The grave injustice suffered by Western gamers in the mid-90s was the complete absence of a slew of ground breaking JRPGs that were released for the Super Famicom. Before you start to think that these must have been little-known affairs by small-time publishers, you may be surprised to hear that many of the games that never found their way to Western shores were developed by SquareSoft.
Most of these games will eventually be covered in this column, but for now let’s talk now about probably one of the better known missing 16-bit gems from the Super Famicom catalog: Bahamut Lagoon.
Released in 1996, it’s easy to see why this game was never localized for a Western release. The PlayStation was already upon us and the Nintendo 64 was just around the corner. SquareSoft was also about to jump ship from Nintendo to Sony, so there was no reason to spend the time and money localizing a game like this for a Western release.
More iridescent filters! MOAR!!
It’s a shame, because not only is Bahamut Lagoon a great strategy RPG, it’s also one of the finest looking releases on the Super Famicom. Aside from top-notch sprite art, the visuals are tinged with an iridescent filter that adds an otherworldly air to the world of Bahamut Lagoon.
The many dragon designs are all intricately detailed and painterly in their execution. The game also makes heavy use of Mode 7 effects. Earlier games in the SNES life cycle used Mode-7 to varying degrees of success. However, this late in the game, Square has learned how to make them work in favor of the visuals, instead of just seeming like a gimmick.
The setting also helps the game stand out from the typical fantasy backdrop of most other RPGs of the time by taking place on a series of floating islands in an endless sky. Unfortunately, you won’t be able to explore this sky world on your own, but the backgrounds to battles and many of the cutscenes are absolutely breathtaking.

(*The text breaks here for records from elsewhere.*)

(** [VectorizedFnCall::prepare]. The result carries the node, its children
    and the context as the call leaves them; an error of the base-class
    prepare is returned as it is. *)
Definition prepare (state : RuntimeState) (context : VExprContext)
    (d : FnCallFields) (children : list VExpr)
    : Status * (FnCallFields * list VExpr * VExprContext) :=
  if already_prepared d then (OK, (d, children, context))
  else
    let '(st, (children, context)) := VExpr_prepare state context children in
    match st with
    | Error c m => (Error c m, (d, children, context))
    | OK =>
        let argument_template := build_argument_template children in
        let d := set_expr_name d
                   ("VectorizedFnCall[" ++ function_name (name (_fn d))
                    ++ "](arguments=" ++ get_child_names children
                    ++ ",return=" ++ get_name (_data_type d) ++ ")") in
        match bind_function state d argument_template with
        | inl err => (err, (d, children, context))
        | inr d =>
            match _function d with
            | None =>
                (InternalError
                   ("Could not find function " ++ function_name (name (_fn d))
                    ++ ", arg " ++ get_child_names children
                    ++ " return " ++ get_name (_data_type d) ++ " "),
                 (d, children, context))
            | Some _ =>
                let '(context, index) :=
                  register_function_context state context d children in
                let d := set_prepared d index (function_name (name (_fn d))) in
                let context :=
                  match dict_function (_fn d) with
                  | Some f => set_dict_function context (_fn_context_index d) f
                  | None => context
                  end in
                (OK, (d, children, context))
            end
        end
    end.

(** ** execute *)

(** The state a call of [execute] works on: the context, the block, and a
    log of the calls made to children and to the bound function, newest
    first. The log is ghost state: nothing reads it. *)
Inductive Call : Type :=
| ChildExecute (child : VExpr)
| FunctionExecute (f : FunctionBasePtr) (args : ColumnNumbers) (result : Z).

Record ExecState : Type := {
  st_context : VExprContext;
  st_block : Block;
  st_calls : list Call
}.

(** Modelled from the spec: [is_const_and_have_executed] belongs to the
    expression base class; it holds when this node was proven constant and
    already evaluated during open, that is, when its constant column is
    materialized. *)
Definition is_const_and_have_executed (d : FnCallFields) : bool :=
  is_constant d && match _constant_col d with Some _ => true | None => false end.
(** [g] with its [saved_so_far] key set to [v]. *)
Definition set_saved (g : goal) (v : pyval) : goal :=
  {| name := name g; target := target g; deadline := deadline g;
     created := created g; saved_so_far := Some v; extra := extra g |}.

(** A date field given explicitly: a date, or a string [fromisoformat]
    accepts. *)
Definition date_explicit (o : option pyval) : bool :=
  match o with
  | Some (VDate _) => true
  | Some (VStr s) => match fromisoformat s with Some _ => true | None => false end
  | _ => false
  end.

Definition goal_dates_explicit (g : goal) : bool :=
  date_explicit (deadline g) && date_explicit (created g).

(** [r] with another [saved_so_far] cell. *)
Definition with_saved (r : row) (q : Q) : row :=
  {| row_name := row_name r; row_target := row_target r;
     row_deadline := row_deadline r; row_created := row_created r;
     row_saved_so_far := q |}.

(** ** Add New Goal (lines 275-286) *)

(** The goal dict appended by the [Add New Goal] button. *)
Definition new_goal (today : Z) : goal :=
  {| name := Some (VStr "New Goal"); target := Some (VFloat 0);
     deadline := Some (VDate today); created := Some (VDate today);
     saved_so_far := Some (VFloat 0); extra := [] |}.

(** ** Progress bars (lines 355-365) *)

(** Python's [min(a, b)]: [a] unless [b < a]. *)
Definition py_minQ (a b : Q) : Q := if Qltb b a then b else a.

(** [int(x)] on a float: truncation toward zero. *)
Definition py_int (q : Q) : Z := if Qle_bool 0 q then Qfloor q else - Qfloor (- q).

(** [prog] of one row: [effective_saved / target] clipped to [0..1], and
    [0.0] when the target is not positive. *)
Definition progress (a : alloc) : Q :=
  let t := row_target (a_row a) in
  if Qltb 0 t then py_minQ (py_maxQ (effective_saved a / t) 0) 1 else 0.

(** The percentage [int(prog*100)] written beside the bar. *)
Definition progress_percent (a : alloc) : Z := py_int (progress a * 100).

(** ** Allocation pie (lines 367-382) *)

Definition py_num (v : pyval) : option Q :=
  match v with
  | VBool b => Some (if b then 1 else 0)%Q
  | VInt z => Some (inject_Z z)
  | VFloat q => Some q
  | _ => None
  end.

(** Python's [==] between two dict keys: [True == 1 == 1.0], a string
    equals only a string, a date only a date. *)
Definition py_key_eqb (a b : pyval) : bool :=
  match a, b with
  | VNone, VNone => true
  | VStr s, VStr t => String.eqb s t
  | VDate d, VDate e => Z.eqb d e
  | _, _ => match py_num a, py_num b with
            | Some x, Some y => Qeq_bool x y
            | _, _ => false
            end
  end.
(** The deposit scenario of the specification, followed by the deletion of
    the record it created. *)
Example addTransaction_then_deleteTransaction_scenario :
  let w := mkWorld [] false None None [] [] 0 in
  let w1 := perform (Add "2024-01-02 10:00:00"
                         (NewTransaction.mk "C1" "A1" deposit 100 "salary" "HTG"
                                            None None)) w in
  let w2 := perform (Delete "t0") w1 in
  transactions w1
  = [ mkTransaction "t0" "C1" "A1" deposit 100 "salary" "2024-01-02 10:00:00"
                    "completed" "HTG" None None ]
  /\ balanceCalls w1 = [mkBalanceCall "C1" "A1" 100 true]
  /\ toasts w1 = ["Dépôt effectué avec succès!"]
  /\ transactions w2 = []
  /\ balanceCalls w2
     = [mkBalanceCall "C1" "A1" 100 true; mkBalanceCall "C1" "A1" 100 false]
  /\ toasts w2 = ["Dépôt effectué avec succès!"; "Transaction supprimée avec succès!"].
Proof. repeat split. Qed.

(** ** deleteTransaction *)

Lemma perform_Delete_found (i : string) (w : World) (t : Transaction) :
  getTransaction i w = Some t ->
  perform (Delete i) w
  = world (saveEffect
             (mkWorld (filter (keeps i) (transactions w)) (loading w) (error w)
                      (localStorage w) (balanceCalls w ++ [reversal t])
                      (toasts w ++ ["Transaction supprimée avec succès!"])
                      (nextId w))).
Proof.
  unfold getTransaction, perform, commit, handler, deleteTransaction.
  intros ->. reflexivity.
Qed.

Lemma perform_Delete_missing (i : string) (w : World) :
  getTransaction i w = None -> perform (Delete i) w = w.
Proof.
  unfold getTransaction, perform, commit, handler, deleteTransaction.
  intros ->. reflexivity.
Qed.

You know what would improve this scene? Iridescence!
The story follows typical Strategy RPG traits, such as warring kingdoms, betrayals, and plot twists galore. While these may be typical tropes for this kind of genre, the story becomes much more personal as it goes along. In fact, the player character, Byuu, isn’t even the main character, and it becomes much more about the surrounding cast in the end.
Battles take place in the typical isometric style of strategy RPGs with troops moving along a grid on the battlefield. However, when enemy units engage with your team of characters, the perspective shifts. In these moments, the game comes to resemble a typical turn-based RPG. The combination of these two styles keeps the gameplay interesting and engaging.
Batlles play out in a mix of isometric tactics and classic turn-based menu style
Well before Pokemon came along and had us evolving creatures, Bahamut Lagoon allowed for customization of each of the dragons featured in the game. You can feed a variety of foods and other items to your friendly dragon partners to level up their stats.
After enough time, the dragons will transform into other forms based on what they were fed and which stats were boosted. The dragon’s stats will also affect the party’s stats as well.
Not enough iridescence, if you ask me
Bahamut Lagoon has only ever been released in Japan. The original Super Famicom release can be found rather easily through an eBay search. Prices range between 20-30 USD. Catridge only can be had for less than 10 USD. The game was also released on the Wii Virtual Console in 2009 and the WiiU Virtual Console in 2014. Naturally, these releases were only for the Japanese regions.
If you’re down for some emulation, then you can find English translation patches for your SNES emulator of choice. Whatever way you choose to play, if you’re into strategy RPGs or just beautiful looking 16-bit games, Bahamut Lagoon is definitely worth checking out.